Assuming you’re prepared to give it a whirl, however, you’ll find that it’s very simple to install in your “minimal OS” install. Just issue the commands:
yum groupinstall "XFCE-4.4"
yum install xorg-x11-xinit xorg-x11-server-Xorg
That will trigger a somewhat less-than-svelte 123MB download, involving around 200+ packages. It takes a while, therefore, to get installed. It’s also true that I again needed to edit my /etc/X11/xorg.conf to change the driver from “vmware” to “vesa”; but once I’d done that, I simply had to type the command:
startxfce4
… to get this:

Now that’s a proper GUI, complete with the Thunar file manager and a truly graphical terminal. Any Gnome or KDE user would, I think, feel rapidly at home here. But look at the disk usage figures on the root partition in that screenshot: we’re now using 1.2GB of disk space, which is quite a jump from the 677MB starting-point. It’s a lovely GUI environment, therefore… but it’s not exactly “lightweight”, not in the extreme sense meant in this article, anyway.

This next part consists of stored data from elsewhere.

(* ===== verification/WireSpec.v ===== *)
(** * Wire values: types, canonical bytes and order

    What the decoders of [rpc.go] can produce, that two answers with the same
    canonical bytes are the same answer, and the order of a page. *)
From S2P Require Import Prelude Sorts Bytes Text Merkle Twab Chain StateMonad Wire.

Lemma app_inj_length {A} (l1 l2 k1 k2 : list A) :
  length l1 = length k1 → l1 ++ l2 = k1 ++ k2 → l1 = k1 ∧ l2 = k2.
Proof. intros. by apply app_inj_1. Qed.

(** ** What decodes *)

Definition block_typed (b : Block) : Prop := is_u64 (b_Number b) ∧ 0 ≤ b_Timestamp b < 2 ^ 63.
Definition log_typed (l : eventLog) : Prop := is_u64 (el_BlockNumber l) ∧ is_u64 (el_LogIndex l).

Lemma parse_digits_nonneg base acc s n :
  0 ≤ base → 0 ≤ acc → parse_digits base acc s = Some n → 0 ≤ n.
Proof.
  intros Hb. revert acc. induction s as [|c s IH]; intros acc Hacc; cbn [parse_digits]; [by intros [= <-]|].
  destruct (digit_value c) as [d|] eqn:E; [|done]. destruct (d <? base); [|done]. apply IH.
  assert (0 ≤ d); [|nia]. unfold digit_value in E.
  repeat (case_match; simplify_eq; [lia|]). case_match; simplify_eq. lia.
Qed.

Lemma ParseUint_u64 base s n : 0 ≤ base → ParseUint base s = Some n → is_u64 n.
Proof.
  intros Hbase. unfold ParseUint, ParseDigits. destruct s as [|c s]; [done|].
  destruct (parse_digits base 0 (String c s)) as [m|] eqn:E; [|done].
  destruct (Z.ltb_spec m (2 ^ 64)) as [Hlt|]; [|done]. intros [= <-].
  apply parse_digits_nonneg in E; [|lia..]. by split.
Qed.

Lemma parseQuantity_u64 s n : parseQuantity s = Ok n → is_u64 n.
Proof.
  unfold parseQuantity. intros (digits & _ & H)%bind_Ok. destruct (decide _); [done|].
  destruct (ParseUint 16 digits) as [m|] eqn:E; [|done]. injection H as <-. by eapply ParseUint_u64; [|exact E].
Qed.

Lemma decodeBlock_typed w b : decodeBlock w = Ok b → block_typed b.
Proof.
  unfold decodeBlock. intros (n & Hn%parseQuantity_u64 & H)%bind_Ok.
  apply bind_Ok in H as (h & _ & H). apply bind_Ok in H as (p & _ & H).
  apply bind_Ok in H as (t & [Ht _]%parseQuantity_u64 & H).
  destruct (Z.ltb_spec MaxInt64 t) as [|Hle]; [done|]. injection H as <-. split; [done|].
  cbn. unfold MaxInt64 in Hle. lia.
Qed.

Lemma decodeLog_typed w l : decodeLog w = Ok l → log_typed l.
Proof.
  unfold decodeLog. destruct (wl_Removed w); [done|]. intros (n & Hn%parseQuantity_u64 & H)%bind_Ok.
  apply bind_Ok in H as (i & Hi%parseQuantity_u64 & H).
  apply bind_Ok in H as (h & _ & H). apply bind_Ok in H as (a & _ & H). apply bind_Ok in H as (d & _ & H).
  apply bind_Ok in H as (t & _ & H). injection H as <-. by split.
Qed.

(** ** Canonical bytes *)

Lemma be8_inj m n : is_u64 m → is_u64 n → be_encode 8 m = be_encode 8 n → m = n.
Proof. intros Hm Hn. apply be_encode_inj; exact Hm || exact Hn. Qed.

Lemma length_canonicalBlock b : length (canonicalBlock b) = 80%nat.
Proof.
  unfold canonicalBlock, appendUint64. by rewrite !length_app, !length_be_encode, !length_vec_to_list.
Qed.

Lemma canonicalBlock_inj a b : block_typed a → block_typed b → canonicalBlock a = canonicalBlock b → a = b.
Proof.
  intros [Ha Hat] [Hb Hbt]. unfold canonicalBlock, appendUint64. cbn [app]. rewrite <-!app_assoc.
  intros [Hn H]%app_inj_length; [|by rewrite !length_be_encode].
  apply app_inj_length in H as [Hh H]; [|by rewrite !length_vec_to_list].
  apply app_inj_length in H as [Hp Ht]; [|by rewrite !length_vec_to_list].
  apply be8_inj in Hn; [|done..]. apply vec_to_list_inj2 in Hh. apply vec_to_list_inj2 in Hp.
  apply be8_inj in Ht; [|apply u64_range..]. rewrite !u64_id in Ht by (unfold is_u64; lia).
  destruct a, b; cbn in *. by subst.
Qed.

Lemma canonicalBlocks_inj a b :
  Forall block_typed a → Forall block_typed b → canonicalBlocks a = canonicalBlocks b → a = b.
Proof.
  unfold canonicalBlocks. intros Ha. revert b. induction Ha as [|x a Hx Ha IH]; intros b Hb;
    destruct Hb as [|y b Hy Hb]; rewrite ?bind_cons; intros H.
  - done.
  - apply (f_equal length) in H. by rewrite length_app, length_canonicalBlock in H.
  - apply (f_equal length) in H. by rewrite length_app, length_canonicalBlock in H.
  - apply app_inj_length in H as [Hxy H]; [|by rewrite !length_canonicalBlock].
    f_equal; [by apply canonicalBlock_inj|by apply IH].
Qed.

(** The bytes of one log. *)
Definition logBytes (l : eventLog) : list byte :=
  be_encode 8 (el_BlockNumber l) ++ be_encode 8 (el_LogIndex l) ++ vec_to_list (el_BlockHash l) ++
  vec_to_list (el_Address l) ++ be_encode 8 (Z.of_nat (length (el_Topics l))) ++
  (el_Topics l ≫= vec_to_list) ++ be_encode 8 (Z.of_nat (length (el_Data l))) ++ el_Data l.

Lemma canonicalLogs_bind ls : canonicalLogs ls = ls ≫= logBytes.
Proof.
  unfold canonicalLogs. change (ls ≫= logBytes) with ([] ++ (ls ≫= logBytes)).
  generalize (@nil byte). induction ls as [|l ls IH]; intros out; [by rewrite app_nil_r|].
  rewrite bind_cons. cbn [foldl]. rewrite IH. unfold canonicalLog, appendUint64, logBytes. by rewrite <-!app_assoc.
Qed.

Lemma length_canonicalLogs_filter (P : eventLog → Prop) `{!∀ l, Decision (P l)} ls :
  (length (canonicalLogs (filter P ls)) ≤ length (canonicalLogs ls))%nat.
Proof.
  rewrite !canonicalLogs_bind. induction ls as [|l ls IH]; [done|]. rewrite filter_cons, bind_cons, length_app.
  destruct (decide (P l)); [rewrite bind_cons, length_app|]; lia.
Qed.

Lemma length_topics (ts : list Hash) : length (ts ≫= vec_to_list) = (32 * length ts)%nat.
Proof.
  induction ts as [|t ts IH]; [done|]. rewrite bind_cons, length_app, length_vec_to_list, IH. cbn [length]. lia.
Qed.

Lemma topics_inj (a b : list Hash) : a ≫= vec_to_list = b ≫= vec_to_list → a = b.
Proof.
  revert b. induction a as [|x a IH]; intros [|y b] H; [done|..].
  - apply (f_equal length) in H. rewrite !length_topics in H. cbn in H. lia.
  - apply (f_equal length) in H. rewrite !length_topics in H. cbn in H. lia.
  - rewrite !bind_cons in H. apply app_inj_length in H as [Hx H]; [|by rewrite !length_vec_to_list].
    apply vec_to_list_inj2 in Hx as ->. f_equal. by apply IH.
Qed.

(** A log short enough for its lengths to be written out. *)
Definition log_small (l : eventLog) : Prop :=
  Z.of_nat (length (el_Topics l)) < 2 ^ 64 ∧ Z.of_nat (length (el_Data l)) < 2 ^ 64.

Lemma logBytes_inj a b l k :
  log_typed a → log_typed b → log_small a → log_small b →
  logBytes a ++ l = logBytes b ++ k → a = b ∧ l = k.
Proof.
  intros [Ha Hai] [Hb Hbi] [Hat Had] [Hbt Hbd]. unfold logBytes. rewrite <-!app_assoc.
  intros [Hn H]%app_inj_length; [|by rewrite !length_be_encode].
  apply app_inj_length in H as [Hi H]; [|by rewrite !length_be_encode].
  apply app_inj_length in H as [Hh H]; [|by rewrite !length_vec_to_list].
  apply app_inj_length in H as [Had' H]; [|by rewrite !length_vec_to_list].
  apply app_inj_length in H as [Ht H]; [|by rewrite !length_be_encode].
  apply be8_inj in Ht; [|unfold is_u64; lia..]. apply Nat2Z.inj in Ht.
  apply app_inj_length in H as [Hts H]; [|by rewrite !length_topics, Ht].
  apply app_inj_length in H as [Hd H]; [|by rewrite !length_be_encode].
  apply be8_inj in Hd; [|unfold is_u64; lia..]. apply Nat2Z.inj in Hd.
  apply app_inj_length in H as [Hdd H]; [|done].
  apply be8_inj in Hn; [|done..]. apply be8_inj in Hi; [|done..].
  apply vec_to_list_inj2 in Hh. apply vec_to_list_inj2 in Had'. apply topics_inj in Hts.
  split; [|done]. destruct a, b; cbn in *. by subst.
Qed.

(** Pages with the same canonical bytes are the same page, when one of them is
    known to fit. *)
Lemma log_small_total l ls :
  l ∈ ls → Z.of_nat (length (canonicalLogs ls)) < 2 ^ 64 → log_small l.
Proof.
  rewrite canonicalLogs_bind. intros [a [b ->]]%list_elem_of_split Hlen.
  rewrite bind_app, bind_cons in Hlen. unfold logBytes in Hlen at 2.
  rewrite !length_app, length_topics in Hlen. unfold log_small. lia.
Qed.

Lemma canonicalLogs_inj a b :
  Forall log_typed a → Forall log_typed b → Z.of_nat (length (canonicalLogs b)) < 2 ^ 64 →
  canonicalLogs a = canonicalLogs b → a = b.
Proof.
  intros Ha Hb Hlen Heq.
  assert (Forall log_small a) as Hsa by (apply Forall_forall; intros x Hx; apply (log_small_total x a); [done|by rewrite Heq]).
  assert (Forall log_small b) as Hsb by (apply Forall_forall; intros x Hx; by apply (log_small_total x b)).
  clear Hlen. rewrite !canonicalLogs_bind in Heq.
  assert (∀ l, length (logBytes l) ≠ 0%nat) as Hne.
  { intros l. unfold logBytes. rewrite !length_app, !length_be_encode. lia. }
  revert b Hb Hsb Heq. induction Ha as [|x a Hx Ha IH]; intros b Hb Hsb Heq; destruct Hb as [|y b Hy Hb]; [done|..];
    rewrite ?bind_cons in Heq.
  - apply (f_equal length) in Heq. rewrite length_app in Heq. pose proof (Hne y). cbn in Heq. lia.
  - apply (f_equal length) in Heq. rewrite length_app in Heq. pose proof (Hne x). cbn in Heq. lia.
  - inversion Hsa; inversion Hsb; subst. apply logBytes_inj in Heq as [-> Heq]; [|done..]. f_equal. by apply IH.
Qed.

(** ** The order of a page *)

Definition log_key (l : eventLog) : Z * Z := (el_BlockNumber l, el_LogIndex l).
Definition log_before (a b : eventLog) : Prop :=
  el_BlockNumber a < el_BlockNumber b ∨ el_BlockNumber a = el_BlockNumber b ∧ el_LogIndex a < el_LogIndex b.

Lemma compareLogs_spec a b :
  match compareLogs a b with
  | Lt => log_before a b
  | Eq => log_key a = log_key b
  | Gt => log_before b a
  end.
Proof.
  unfold compareLogs, log_before, log_key. destruct (Z.eqb_spec (el_BlockNumber a) (el_BlockNumber b)) as [E|E]; cbn [negb].
  - destruct (Z.compare_spec (el_LogIndex a) (el_LogIndex b)); [by f_equal|by right..].
  - destruct (Z.compare_spec (el_BlockNumber a) (el_BlockNumber b)); [done|by left..].
Qed.

#[global] Instance compareLogs_laws : CompareLaws compareLogs.
Proof.
  split.
  - intros x y. pose proof (compareLogs_spec x y) as H1. pose proof (compareLogs_spec y x) as H2.
    unfold log_before, log_key in *. destruct (compareLogs x y), (compareLogs y x); cbn; simplify_eq; try done; lia.
  - intros x y z H1 H2 H3. pose proof (compareLogs_spec x y) as S1. pose proof (compareLogs_spec y z) as S2.
    pose proof (compareLogs_spec x z) as S3. unfold log_before, log_key in *.
    destruct (compareLogs x y), (compareLogs y z), (compareLogs x z); try done; simplify_eq; lia.
Qed.

(** A page already in strict order is the only order of itself. *)
Lemma sortLogs_unique l k : StronglySorted log_before k → l ≡ₚ k → sortLogs l = k.
Proof.
  intros Hs Hp. symmetry. apply sort_by_unique; [apply _| | |by symmetry].
  - intros x y Hx Hy He. pose proof (compareLogs_spec x y) as Hxy. rewrite He in Hxy.
    assert (x ∈ k) as Hxk by by rewrite <-Hp. assert (y ∈ k) as Hyk by by rewrite <-Hp.
    clear Hp Hx Hy. induction Hs as [|z k Hk IH Hz]; [by apply elem_of_nil in Hxk|].
    rewrite Forall_forall in Hz. unfold log_key in Hxy. injection Hxy as Hn Hi.
    apply elem_of_cons in Hxk as [->|Hxk], Hyk as [->|Hyk]; [done|..|by apply IH].
    + specialize (Hz y Hyk). unfold log_before in Hz. lia.
    + specialize (Hz x Hxk). unfold log_before in Hz. lia.
  - eapply StronglySorted_weaken; [|exact Hs]. intros x y Hxy. unfold cmp_le. pose proof (compareLogs_spec x y) as H.
    intros HG. rewrite HG in H. unfold log_before in *. lia.
Qed.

Option 3: The Best of Both Worlds
Happily, there’s no reason why you have to install the entire XFCE desktop environment just to get some of its nicer tools (like the Thunar file manager). If you do the Option 1 route I’ve described above, there’s nothing to stop you simply typing:
yum install thunar
A mere 13MB later and you’ll be able to run the very GUI file manager by issuing the command thunar in an x terminal session. Stick an ampersand on it (i.e., type thunar &) to make it run in the background, freeing your xterm for other work in the foreground.
And that’s pretty much the way I like my Red Hat/Centos/Scientific Linux boxes to run when I use them as an Oracle database server: minimal install, add in a couple of X-related packages, add twm, add Firefox, Thunar and redhat-lsb … done! That all takes up a mere 1.1GB, but makes a perfect platform on which to run Gladstone and then install Oracle.
There are other non-Gnome, non-KDE window managers, of course. Fluxbox is nice; icewm is attractive; ratpoison is ghastly in a 1970s pre-GUI way… but very, very functional. Not all are easy to install on Centos, since they’re not always in the standard repositories, but they’re all do-able with various degrees of difficulty. But I’ll settle for what I’ve described here: it means I can manage the servers when I have to, but know otherwise that nothing’s getting between my databases and my CPU cycles unnecessarily!